**DATA FOR THIS TASK:**
■ ■ ■ ■ ■
(** X8. The move prompt finds the target taken exactly when the
    directory shown has a folder with the name of the folder to move.
    Opened on a folder of the current directory, as the main menu
    opens it, the target is the folder itself and is not acceptable,
    and the key [a] would rename the folder to itself; in a directory
    without a folder of that name the target is acceptable and [a]
    moves the folder there under its name. *)
Theorem X8_move_target :
  forall d currentDirectory,
    (forall folderToMove,
        folderAlreadyExists (promptMoveFolder d currentDirectory folderToMove) = true
        <-> In (Path.basename folderToMove)
               (Listing.getFolderNames d currentDirectory))
    /\ (forall folderName,
           plain folderName ->
           In folderName (Listing.getFolderNames d currentDirectory) ->
           let folderToMove := Path.join currentDirectory folderName in
           let prompt := promptMoveFolder d currentDirectory folderToMove in
           currentMoveTarget prompt = folderToMove
           /\ targetIsAcceptable prompt = false
           /\ acceptMove folderToMove prompt = RenamePath folderToMove folderToMove)
    /\ (forall source folderName,
           plain folderName ->
           ~ In folderName (Listing.getFolderNames d currentDirectory) ->
           let folderToMove := Path.join source folderName in
           let prompt := promptMoveFolder d currentDirectory folderToMove in
           targetIsAcceptable prompt = true
           /\ acceptMove folderToMove prompt
              = RenamePath folderToMove (Path.join currentDirectory folderName)).
Proof.
  intros d cur. split; [|split].
  - intros folderToMove. unfold promptMoveFolder. cbn [folderAlreadyExists].
    apply existsb_str_eqb.
  - intros folderName Hp Hin folderToMove prompt. subst prompt folderToMove.
    unfold acceptMove, promptMoveFolder.
    cbn [currentMoveTarget targetIsAcceptable].
    rewrite (basename_join _ _ Hp).
    rewrite (proj2 (existsb_str_eqb folderName _) Hin). auto.
  - intros source folderName Hp Hnot folderToMove prompt. subst prompt folderToMove.
    unfold acceptMove, promptMoveFolder.
    cbn [currentMoveTarget targetIsAcceptable].
    rewrite (basename_join _ _ Hp).
    destruct (existsb _ _) eqn:E; [|auto].
    apply existsb_str_eqb in E. contradiction.
Qed.

(** X9. The main menu offers the parent entry first and then every
    name of the listing once, the folders before the files; name,
    message and value of a choice are the listed name, and a choice
    is disabled exactly when its path is not a directory. *)
Theorem X9_main_menu_choices :
  forall d currentDirectory,
    exists entries,
      mainMenuOptions d currentDirectory
      = {| opt_name := lit ".."; opt_message := lit ".."; opt_value := lit "..";
           opt_disabled := NotSet |} :: entries
      /\ map opt_value entries
         = Listing.getFolderNames d currentDirectory
           ++ Listing.getFileNames d currentDirectory
      /\ Permutation (map opt_value entries) (Listing.readdir d currentDirectory)
      /\ forall o,
          In o entries ->
          opt_name o = opt_value o /\ opt_message o = opt_value o
          /\ isDisabled o
             = negb (Listing.isFolder d (Path.join currentDirectory (opt_value o))).
Proof.
  intros d cur. eexists. split; [reflexivity|].
  assert (Hv : forall dis (l : list jsstring),
             map opt_value
                 (map (fun folderName =>
                         {| opt_name := folderName; opt_message := folderName;
                            opt_value := folderName; opt_disabled := dis |}) l) = l).
  { intros dis l. rewrite map_map. cbn [opt_value]. apply map_id. }
  split; [now rewrite map_app, !Hv|].
  split.
  - rewrite map_app, !Hv.
    unfold Listing.getFolderNames, Listing.getFileNames.
    rewrite !filterAsync_filter. apply filter_partition_perm.
  - intros o Ho. apply in_app_iff in Ho as [Ho | Ho];
      apply in_map_iff in Ho as (n & <- & Hn);
      unfold Listing.getFolderNames, Listing.getFileNames in Hn;
      rewrite filterAsync_filter in Hn; apply filter_In in Hn as [_ Hn];
      cbn [opt_name opt_message opt_value isDisabled opt_disabled].
    + now rewrite Hn.
    + apply negb_true_iff in Hn. now rewrite Hn.
Qed.

(** ** The sanitizer, continued *)

(** X10. The sanitizer returns a string unchanged exactly when the
    string has none of the code units it replaces; and it never drops
    another code unit. *)
Theorem X10_sanitize_fixed_points :
  forall s,
    (sanitize s = s <-> forall c, In c sanitizedAway -> ~ In c s)
    /\ (forall c, ~ In c sanitizedAway -> In c s -> In c (sanitize s)).
Proof.
  intros s. split; [split|].
  - intros E c Hc. rewrite <- E. now apply sanitize_clean.
  - intros H. apply applyReplaces_id. unfold untouched, episodeReplaces.
    repeat constructor; cbn [pattern lit map list_ascii_of_string];
      apply H; cbn; tauto.
  - intros c Hc Hin. apply applyReplaces_keeps; [|exact Hin].
    unfold episodeReplaces. cbn [forallb pattern].
    rewrite !andb_true_iff.
    repeat split; apply negb_true_iff, mem_false; cbn;
      intros H; apply Hc; cbn; tauto.
Qed.

(** ** The dispatcher *)

Section Dispatch.

Variable generated : SeasonMapping.
Variable seriesFound : bool.

Lemma keyIs_In (k : Workflow.KeyPress) :
  fromKeyboard k -> Workflow.isBackspace k = true ->
  forall c, In (lit c) commandKeys -> Workflow.keyIs k c = false.
Proof.
  intros Hk Hb c Hc. unfold Workflow.keyIs. apply str_eqb_neq.
  intros E. apply (Hk Hb). now rewrite E.
Qed.

Lemma folderSelection_backspace (k : Workflow.KeyPress) (b : Workflow.Browser) :
  fromKeyboard k -> Workflow.isBackspace k = true ->
  Workflow.handleFolderSelectionKeyPress k b = b.
Proof.
  intros Hk Hb. unfold Workflow.handleFolderSelectionKeyPress.
  rewrite !(keyIs_In k Hk Hb) by (cbn; tauto). reflexivity.
Qed.

End Dispatch.

(** At most one of the tests of the key holds: once the key is
    known, the other tests compute. *)
Ltac one_key k :=
  unfold Workflow.keyIs in *;
  repeat match goal with
         | |- context [str_eqb (Workflow.key k) (lit ?c)] =>
             let E := fresh "E" in
             destruct (str_eqb (Workflow.key k) (lit c)) eqn:E;
             [apply str_eqb_eq in E; rewrite ?E; cbn;
              solve [reflexivity | discriminate | intros; discriminate] |]
         end;
  cbn; solve [reflexivity | discriminate | intros; discriminate].


(** X11. For a keypress as the terminal sends it, the dispatcher
    runs the handler of the prompt that is current when the key
    arrives and no other, although it tests the prompt again after
    each handler; the prompts without a handler ignore the key. *)
Theorem X11_one_handler_per_key :
  forall generated seriesFound k b,
    fromKeyboard k ->
    Workflow.handleKeyPress generated seriesFound k b
    = handlerOf generated seriesFound (Workflow.currentPrompt b) k b.
Proof.
  intros generated seriesFound k b Hk.
  destruct b as [p renames ex]. cbn [Workflow.currentPrompt].
  destruct (Workflow.isBackspace k) eqn:Hb.
  - destruct p; unfold Workflow.handleKeyPress, handlerOf, Workflow.inPrompt;
      cbn [Workflow.currentPrompt Workflow.Prompt_eqb Workflow.when];
      rewrite ?(folderSelection_backspace k _ Hk Hb);
      cbn [Workflow.currentPrompt Workflow.Prompt_eqb Workflow.when];
      try reflexivity;
      unfold Workflow.handleMoveFolderKeyPress, Workflow.handleHoistFilesKeyPress,
        Workflow.handleNonVideoPurgeKeyPress, Workflow.handleSeriesLanguageKeyPress,
        Workflow.handleSeriesSuggestionsKeyPress,
        Workflow.handleEpisodeRenamesKeyPress, Workflow.handleAssignEpisodeKeyPress;
      rewrite Hb, ?(keyIs_In k Hk Hb "a" ltac:(cbn; tauto));
      cbn; try reflexivity;
      destruct seriesFound; reflexivity.
  - destruct p; unfold Workflow.handleKeyPress, handlerOf, Workflow.inPrompt,
      Workflow.handleFolderSelectionKeyPress,
      Workflow.handleMoveFolderKeyPress, Workflow.handleHoistFilesKeyPress,
      Workflow.handleNonVideoPurgeKeyPress, Workflow.handleSeriesLanguageKeyPress,
      Workflow.handleSeriesSuggestionsKeyPress,
      Workflow.handleEpisodeRenamesKeyPress, Workflow.handleAssignEpisodeKeyPress;
      rewrite ?Hb; one_key k.
Qed.
(** * mab-calculator: statement parsing and balance analytics

    A shallow embedding of [backend/pdf_parser.py] ([parse_transactions])
    and of the balance helpers of [backend/app.py]
    ([calculate_daily_balances], [calculate_monthly_statistics],
    [analyze_balance_maintenance]) and the checks of its upload endpoint
    ([allowed_file], [upload]), with the properties the specification
    states about them and further properties read off the code.

    Conventions of the embedding.
    - A Python [str] is a [string]; a character is a code point below 256.
      On that range [\d] is [0-9], and [\s] / [str.isspace] accept
      9-13, 28-32, 133 and 160.
    - A Python [float] is an exact rational ([Q]); [round(x, 2)] is a
      parameter of the functions that call it.
    - [datetime.strptime(t['date'], '%d %b %Y')] is the library's: the
      analytics are embedded over transactions whose date is already the
      parsed calendar day, held as its proleptic Gregorian ordinal
      ([date.toordinal()]); such a datetime has no time of day.
    - A raised exception is a value of [result]. *)

From Stdlib Require Import ZArith QArith Lqa Ascii String.
From stdpp Require Import gmap strings list fin_maps.

Local Open Scope string_scope.

(** ** Characters and strings, as [str] uses them *)

Module Str.

Definition code (c : ascii) : N := N_of_ascii c.

(** [\d] on code points below 256. *)
Definition is_digit (c : ascii) : bool :=
  ((48 <=? code c) && (code c <=? 57))%N.

(** [\s], which is also [str.isspace], on code points below 256. *)
Definition is_space (c : ascii) : bool :=
  (((9 <=? code c) && (code c <=? 13)) || ((28 <=? code c) && (code c <=? 32))
   || (code c =? 133) || (code c =? 160))%N.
■ ■ ■ ■ ■
**EXERCISE BRIEF:** Where the listing above reaches the line that contains "intros H; apply Hc; cbn; tauto.", start retyping, and finish with the line that contains "repeat match goal with"; reproduce those lines exactly and no others.

**SOLUTION BELOW:**
      intros H; apply Hc; cbn; tauto.
Qed.

(** ** The dispatcher *)

Section Dispatch.

Variable generated : SeasonMapping.
Variable seriesFound : bool.

Lemma keyIs_In (k : Workflow.KeyPress) :
  fromKeyboard k -> Workflow.isBackspace k = true ->
  forall c, In (lit c) commandKeys -> Workflow.keyIs k c = false.
Proof.
  intros Hk Hb c Hc. unfold Workflow.keyIs. apply str_eqb_neq.
  intros E. apply (Hk Hb). now rewrite E.
Qed.

Lemma folderSelection_backspace (k : Workflow.KeyPress) (b : Workflow.Browser) :
  fromKeyboard k -> Workflow.isBackspace k = true ->
  Workflow.handleFolderSelectionKeyPress k b = b.
Proof.
  intros Hk Hb. unfold Workflow.handleFolderSelectionKeyPress.
  rewrite !(keyIs_In k Hk Hb) by (cbn; tauto). reflexivity.
Qed.

End Dispatch.

(** At most one of the tests of the key holds: once the key is
    known, the other tests compute. *)
Ltac one_key k :=
  unfold Workflow.keyIs in *;
  repeat match goal with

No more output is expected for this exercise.